■ What the task asks:
Retype word for word the lines of the data below, from the first to the one bearing "Lemma accelOnly_trans sc1", with that one included.
┏━━
(** *** updateWindZones *)

Lemma accelOnly_refl sc : accelOnly sc sc.
Proof.
  exists (accelerationX (player sc)), (accelerationY (player sc)).
  destruct sc as [p cj cc d wz hs sx sy ht]; destruct p; reflexivity.
Qed.

Lemma accelOnly_trans sc1 sc2 sc3 :
  accelOnly sc1 sc2 → accelOnly sc2 sc3 → accelOnly sc1 sc3.
Proof.
  intros (a1 & b1 & ->) (a2 & b2 & ->). exists a2, b2. reflexivity.
Qed.

Lemma windZoneCallback_calls delta px py windData :
  snd (windZoneCallback delta px py windData) = []
  ∨ snd (windZoneCallback delta px py windData) = forceCalls (zone windData).
Proof.
  unfold windZoneCallback, forceCalls.
  destruct (inZone _ _ _); simpl; [|left; reflexivity].
  destruct (type _); [right; reflexivity|].
  destruct (JS.truthy _); [|left; reflexivity].
  destruct (JS.lt _ _); [right|left]; reflexivity.
Qed.

Lemma callAll_calls cs sc : callsOf (callAll cs) sc = cs.
Proof.
  revert sc. induction cs as [|c cs IH]; intros sc; [reflexivity|].
  cbn [callAll foldr]. fold (callAll cs). rewrite callsOf_bind.
  rewrite IH. reflexivity.
Qed.

Lemma callAll_forceCalls z sc :
  sceneAfter (callAll (forceCalls z)) sc =
    withAcceleration (forceX z * WIND_FORCE_MULTIPLIER)
      (forceY z * WIND_FORCE_MULTIPLIER) sc.
Proof.
  destruct sc as [p cj cc d wz hs sx sy ht]; destruct p; destruct ht; reflexivity.
Qed.

Lemma zoneStep_accelOnly delta sc sc' windData :
  accelOnly sc sc' → zoneStep delta sc' windData = zoneStep delta sc windData.
Proof. intros (ax & ay & ->). reflexivity. Qed.

Lemma forEachWindZone_spec delta zs : ∀ sc,
  valueOf (forEachWindZone delta zs) sc = map (λ wd, fst (zoneStep delta sc wd)) zs
  ∧ callsOf (forEachWindZone delta zs) sc =
      concat (map (λ wd, snd (zoneStep delta sc wd)) zs)
  ∧ accelOnly sc (sceneAfter (forEachWindZone delta zs) sc).
Proof.
  induction zs as [|wd rest IH]; intros sc.
  - repeat split; apply accelOnly_refl.
  - cbn [forEachWindZone].
    rewrite !valueOf_bind, !callsOf_bind, !sceneAfter_bind.
    change (valueOf (get (λ s, x (player s))) sc) with (x (player sc)).
    change (sceneAfter (get (λ s, x (player s))) sc) with sc.
    change (valueOf (get (λ s, y (player s))) sc) with (y (player sc)).
    change (sceneAfter (get (λ s, y (player s))) sc) with sc.
    change (callsOf (get (λ s, x (player s))) sc) with (@nil Call).
    change (callsOf (get (λ s, y (player s))) sc) with (@nil Call).
    fold (zoneStep delta sc wd).
    rewrite callAll_calls.
    set (sc1 := sceneAfter (callAll (snd (zoneStep delta sc wd))) sc).
    assert (Hacc : accelOnly sc sc1).
    { unfold sc1, zoneStep.
      destruct (windZoneCallback_calls delta (x (player sc)) (y (player sc)) wd)
        as [-> | ->].
      - apply accelOnly_refl.
      - rewrite callAll_forceCalls. eexists _, _. reflexivity. }
    destruct (IH sc1) as (Hv & Hc & Hs).
    repeat split.
    + change (fst (zoneStep delta sc wd) :: valueOf (forEachWindZone delta rest) sc1 =
              map (λ w, fst (zoneStep delta sc w)) (wd :: rest)).
      rewrite Hv. cbn [map]. f_equal. apply map_ext. intros w.
      f_equal. apply zoneStep_accelOnly, Hacc.
    + change (snd (zoneStep delta sc wd)
              ++ callsOf (forEachWindZone delta rest) sc1 ++ [] =
              concat (map (λ w, snd (zoneStep delta sc w)) (wd :: rest))).
      rewrite Hc, app_nil_r. cbn [map concat]. f_equal. f_equal.
      apply map_ext. intros w. f_equal. apply zoneStep_accelOnly, Hacc.
    + eapply accelOnly_trans; [exact Hacc | exact Hs].
Qed.

Lemma updateWindZones_spec delta sc :
  (∃ sc1, accelOnly sc sc1 ∧
     sceneAfter (updateWindZones delta) sc =
       withWindZones (map (λ wd, fst (zoneStep delta sc wd)) (windZones sc)) sc1)
  ∧ callsOf (updateWindZones delta) sc =
      concat (map (λ wd, snd (zoneStep delta sc wd)) (windZones sc)).
Proof.
  unfold updateWindZones.
  rewrite !sceneAfter_bind, !callsOf_bind.
  change (valueOf (get windZones) sc) with (windZones sc).
  change (sceneAfter (get windZones) sc) with sc.
  change (callsOf (get windZones) sc) with (@nil Call).
  destruct (forEachWindZone_spec delta (windZones sc) sc) as (Hv & Hc & Hs).
  rewrite Hv, Hc. split.
  - eexists; split; [exact Hs|reflexivity].
  - simpl. apply app_nil_r.
Qed.

(** *** checkHints *)

Lemma checkHints_frame sc :
  let sc' := sceneAfter checkHints sc in
  player sc' = player sc ∧ canJump sc' = canJump sc
  ∧ coinCount sc' = coinCount sc ∧ deaths sc' = deaths sc
  ∧ windZones sc' = windZones sc ∧ hints sc' = hints sc
  ∧ spawnX sc' = spawnX sc ∧ spawnY sc' = spawnY sc.
Proof.
  unfold checkHints, sceneAfter, mbind, method_bind, get; simpl.
  destruct sc as [p cj cc d wz hs sx sy ht]; destruct p; simpl.
  destruct (_ && _); [|repeat split].
  destruct (JS.truthy_string _); repeat split.
Qed.
Lemma prefix_append (a b : string) : prefix a (a ++ b) = true.
Proof.
  induction a as [|c a IH]; simpl.
  - destruct b; reflexivity.
  - destruct (ascii_dec c c) as [_|n]; [exact IH | contradiction].
Qed.

Lemma contains_prefix (needle hay : string) :
  prefix needle hay = true -> contains needle hay = true.
Proof. intros H. destruct hay; simpl in *; rewrite H; reflexivity. Qed.

Lemma contains_append (needle before after : string) :
  contains needle (before ++ needle ++ after) = true.
Proof.
  induction before as [|c before IH]; simpl.
  - apply contains_prefix, prefix_append.
  - rewrite IH. apply orb_true_r.
Qed.

(** What leaves a [try] that only catches [ApiException]. *)
Lemma try_except_ApiException_passes {A}
  (log : list sent) (e : exn) (handler : Z -> string -> K A) :
  (forall status text, e <> ApiException status text) ->
  try_except_ApiException (log, Raise e) handler = (log, Raise e).
Proof.
  intros H. destruct e; try reflexivity. exfalso. exact (H status text eq_refl).
Qed.

Lemma non_negative_int_guard (v : pyval) :
  negb (isinstance_int v) || negative v = negb (non_negative_int v).
Proof.
  unfold non_negative_int, negative.
  destruct v as [| [|] | z | | | |]; simpl; try reflexivity.
  destruct (Z.ltb_spec z 0), (Z.leb_spec 0 z); simpl; try reflexivity; lia.
Qed.

(** A body that sends one request and then only builds its text, under a
    handler that only builds a text, sends exactly that request. *)
Lemma requests_of_single_call {A B}
  (api : cluster) (r : request A) (k : A -> K B) (handler : Z -> string -> K B) :
  (forall a, requests (k a) = []) ->
  (forall status text, requests (handler status text) = []) ->
  requests (try_except_ApiException (bind (call api r) k) handler) = [Sent r].
Proof.
  intros Hk Hh. unfold call, bind, try_except_ApiException, requests in *.
  destruct (api A r) as [a|e].
  - specialize (Hk a). destruct (k a) as [log' [b|e']]; simpl in *; subst log'.
    + reflexivity.
    + destruct e'; try reflexivity.
      specialize (Hh status text). destruct (handler status text); simpl in *.
      subst; reflexivity.
  - destruct e; try reflexivity.
    specialize (Hh status text). destruct (handler status text); simpl in *.
    subst; reflexivity.
Qed.

(** C9. [scale_kubernetes_deployment]: when [replicas] is not a
    non-negative integer the tool returns
    ['Error: Replicas must be a non-negative integer.'] and sends nothing to
    the cluster; every request the tool sends is the scale patch, and it is
    sent only (and then exactly once) when [replicas] is an integer [>= 0]. *)
Theorem scale_replicas_guard :
  forall (api : cluster) (name : string) (replicas : pyval) (namespace : string),
    let run := scale_kubernetes_deployment api name replicas namespace in
    let patch := PDict [("spec", PDict [("replicas", replicas)])] in
    (non_negative_int replicas = false ->
       run = ([], Ret "Error: Replicas must be a non-negative integer.")) /\
    (forall r, In r (requests run) ->
       non_negative_int replicas = true /\
       r = Sent (patch_namespaced_deployment_scale name namespace patch)) /\
    (non_negative_int replicas = true ->
       requests run = [Sent (patch_namespaced_deployment_scale name namespace patch)]).
Proof.
  intros api name replicas namespace run patch.
  assert (Hsent : non_negative_int replicas = true ->
            requests run = [Sent (patch_namespaced_deployment_scale name namespace patch)]).
  { intros Hv. subst run. unfold scale_kubernetes_deployment.
    rewrite non_negative_int_guard, Hv. cbn [negb].
    apply requests_of_single_call.
    - intros a. reflexivity.
    - intros status text. destruct (status =? 404)%Z; reflexivity. }
  split; [|split].
  - intros Hv. subst run. unfold scale_kubernetes_deployment.
    rewrite non_negative_int_guard, Hv. reflexivity.
  - intros r Hin. destruct (non_negative_int replicas) eqn:Hv.
    + rewrite (Hsent eq_refl) in Hin. destruct Hin as [<-|[]]. split; reflexivity.
    + subst run. unfold scale_kubernetes_deployment in Hin.
      rewrite non_negative_int_guard, Hv in Hin. destruct Hin.
  - exact Hsent.
Qed.

(** The guard of C9 on a negative count, a text, and a valid count. *)
Lemma scale_replicas_guard_witness :
  scale_kubernetes_deployment unreachable "web" (PInt (-1)) "default"
    = ([], Ret "Error: Replicas must be a non-negative integer.") /\
  scale_kubernetes_deployment unreachable "web" (PStr "3") "default"
    = ([], Ret "Error: Replicas must be a non-negative integer.") /\
  requests (scale_kubernetes_deployment unreachable "web" (PInt 3) "default")
    = [Sent (patch_namespaced_deployment_scale "web" "default"
               (PDict [("spec", PDict [("replicas", PInt 3)])]))].
Proof.
  split; [|split].
  - apply (scale_replicas_guard unreachable "web" (PInt (-1)) "default"). reflexivity.
  - apply (scale_replicas_guard unreachable "web" (PStr "3") "default"). reflexivity.
  - apply (scale_replicas_guard unreachable "web" (PInt 3) "default"). reflexivity.
Defined.

Lemma contains_skip (needle before hay : string) :
  contains needle hay = true -> contains needle (before ++ hay) = true.
Proof.
  intros H. induction before as [|c before IH]; simpl.
  - exact H.
  - rewrite IH. apply orb_true_r.
Qed.

Ltac find_phrase :=
  repeat first
    [ apply contains_prefix; apply prefix_append
    | apply contains_skip ].

(** The claim C1 fails on the code: the user only asked for the deletion and
    never said the phrase, the agent proposes the deletion with
    [confirm=True], and the pod is deleted. *)
Lemma confirmed_delete_ignores_history :
  let history :=
    [{| turn_role := User; turn_content := "delete pod nginx-1 in default" |}] in
  let inv := Call_delete_kubernetes_pod "nginx-1" "default" true in
  let api := serving {| secret_type := None; secret_data := None |} in
  mutating (tool_name inv) = true /\
  confirmed_in history inv = false /\
  execute_proposed api ref_pylib silent_formatters history inv
    = ([Sent (delete_namespaced_pod "nginx-1" "default")],
       Ret "Pod nginx-1 deleted successfully from namespace default.").
Proof. repeat split. Qed.

(** C1, amended.  For every proposed invocation of a delete operation whose
    [confirm] argument is false (its default), whatever the conversation
    history holds, nothing is sent to the cluster and the invocation yields
    only the prompt that states the exact phrase required,
    ['yes, delete <type> <name>']. *)
Theorem delete_without_confirm_only_prompts :
  forall (api : cluster) (py : pylib) (fmt : formatters)
         (history : list turn) (inv : invocation),
    kind_of (tool_name inv) = Delete ->
    confirm_arg inv = Some false ->
    exists phrase prompt,
      confirmation_phrase inv = Some phrase /\
      confirmation_prompt inv = Some prompt /\
      contains phrase prompt = true /\
      execute_proposed api py fmt history inv = ([], Ret prompt).
Proof.
  intros api py fmt history inv Hkind Hconfirm.
  destruct inv; try discriminate Hkind; simpl in Hconfirm;
    injection Hconfirm as ->;
    eexists; eexists;
    (split; [reflexivity | split; [reflexivity | split; [| reflexivity]]]);
    find_phrase.
Qed.

(** C1 at the deletion of pod [nginx-1], proposed without [confirm], after
    the user did say the phrase. *)
Lemma delete_without_confirm_only_prompts_witness :
  exists phrase prompt,
    confirmation_phrase (Call_delete_kubernetes_pod "nginx-1" "default" false) = Some phrase /\
    confirmation_prompt (Call_delete_kubernetes_pod "nginx-1" "default" false) = Some prompt /\
    contains phrase prompt = true /\
    execute_proposed unreachable ref_pylib silent_formatters
      [{| turn_role := User; turn_content := "yes, delete pod nginx-1" |}]
      (Call_delete_kubernetes_pod "nginx-1" "default" false) = ([], Ret prompt).
Proof.
  apply (delete_without_confirm_only_prompts unreachable ref_pylib silent_formatters
           [{| turn_role := User; turn_content := "yes, delete pod nginx-1" |}]
           (Call_delete_kubernetes_pod "nginx-1" "default" false));
    reflexivity.
Defined.






(** A value of a secret that is not text makes [get_kubernetes_secret]
    raise, masked or not: the decoding error is no [ApiException]. *)
Lemma get_kubernetes_secret_undecodable
  (api : cluster) (py : pylib) (name namespace key value : string)
  (rest : list (string * string)) (type : option string) (mask_data : bool)
  (raw : list Byte.byte) :
  api _ (read_namespaced_secret name namespace)
    = Ret {| secret_type := type; secret_data := Some ((key, value) :: rest) |} ->
  b64decode py value = Ret raw ->
  utf8_decode py raw = Raise UnicodeDecodeError ->
  get_kubernetes_secret api py name namespace mask_data
    = ([Sent (read_namespaced_secret name namespace)], Raise UnicodeDecodeError).
Proof.
  intros Hread Hb64 Hutf8.
  unfold get_kubernetes_secret, call, bind, lift. rewrite Hread. simpl.
  rewrite Hb64. simpl. rewrite Hutf8. reflexivity.
Qed.

(** C3 fails on the code (a defect of the code).  Three invocations that
    leave their tool as an exception instead of a text: reading a secret that
    holds a binary value (the byte [0xFF], stored as [/w==]), creating a
    secret from a number, and listing namespaces on a cluster that cannot be
    reached.  [describe_kubernetes_resource], which also catches
    [Exception], turns the same failure into a text. *)
Theorem tools_raise_other_exceptions :
  let binary := {| secret_type := Some "Opaque";
                   secret_data := Some [("keystore", "/w==")] |} in
  invoke (serving binary) ref_pylib silent_formatters
    (Call_get_kubernetes_secret "tls" "default" true)
    = ([Sent (read_namespaced_secret "tls" "default")], Raise UnicodeDecodeError) /\
  invoke (serving binary) ref_pylib silent_formatters
    (Call_create_kubernetes_secret "db" "default" [("port", PInt 5432)] "Opaque")
    = ([], Raise (AttributeError "object has no attribute 'encode'")) /\
  invoke unreachable ref_pylib silent_formatters Call_list_kubernetes_namespaces
    = ([Sent list_namespace],
       Raise (OtherError "Max retries exceeded: connection refused")) /\
  invoke unreachable ref_pylib silent_formatters
    (Call_describe_kubernetes_resource "node" "node-1" None)
    = ([Sent (read_by_method "read_node" "node-1" None)],
       Ret ("An unexpected error occurred while describing node 'node-1': " ++
            "Max retries exceeded: connection refused")).
Proof. cbv zeta. repeat split. Qed.

Ltac unfold_tools :=
  unfold list_kubernetes_namespaces, get_kubernetes_pod, list_kubernetes_pods,
    get_kubernetes_pod_logs, get_kubernetes_events, get_kubernetes_deployment_status,
    get_kubernetes_config_map, get_kubernetes_secret, create_kubernetes_secret,
    delete_kubernetes_secret, get_kubernetes_ingress, create_kubernetes_ingress,
    delete_kubernetes_ingress, get_kubernetes_node_status, get_kubernetes_cluster_status,
    get_kubernetes_hpa_status, list_kubernetes_hpas, create_kubernetes_hpa,
    delete_kubernetes_hpa, describe_kubernetes_resource, create_kubernetes_pod,
    delete_kubernetes_pod, create_kubernetes_namespace, delete_kubernetes_namespace,
    create_kubernetes_deployment, delete_kubernetes_deployment,
    scale_kubernetes_deployment, create_kubernetes_service, delete_kubernetes_service,
    list_kubernetes_services, list_kubernetes_deployments, create_kubernetes_pvc,
    delete_kubernetes_pvc, get_kubernetes_pvc, list_kubernetes_pvcs,
    list_kubernetes_network_policies, call, lift, bind, ret.

(** Operation failures are absorbed: when the cluster refuses the request of
    a tool with an [ApiException], whatever its status, the tool returns a
    text.  (A tool that sent nothing either returned a text without the
    cluster or raised while preparing its request.) *)
Theorem api_errors_become_text :
  forall (py : pylib) (fmt : formatters) (status : Z) (text : string) (inv : invocation),
    let run := invoke (refusing status text) py fmt inv in
    requests run = [] \/ returned (result run) = true.
Proof.
  intros py fmt status text inv run. subst run.
  destruct inv; cbn [invoke]; unfold_tools; unfold refusing; cbn;
    repeat (match goal with
            | |- context [if ?b then _ else _] => destruct b
            | |- context [match dict_get ?k ?m with _ => _ end] => destruct (dict_get k m)
            | |- context [match omap ?f ?l with _ => _ end] => destruct (omap f l)
            end; cbn);
    try (right; reflexivity); try (left; reflexivity).
  left. destruct e; reflexivity.
Qed.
┗━━
■ Output below:
(** *** updateWindZones *)

Lemma accelOnly_refl sc : accelOnly sc sc.
Proof.
  exists (accelerationX (player sc)), (accelerationY (player sc)).
  destruct sc as [p cj cc d wz hs sx sy ht]; destruct p; reflexivity.
Qed.

Lemma accelOnly_trans sc1 sc2 sc3 :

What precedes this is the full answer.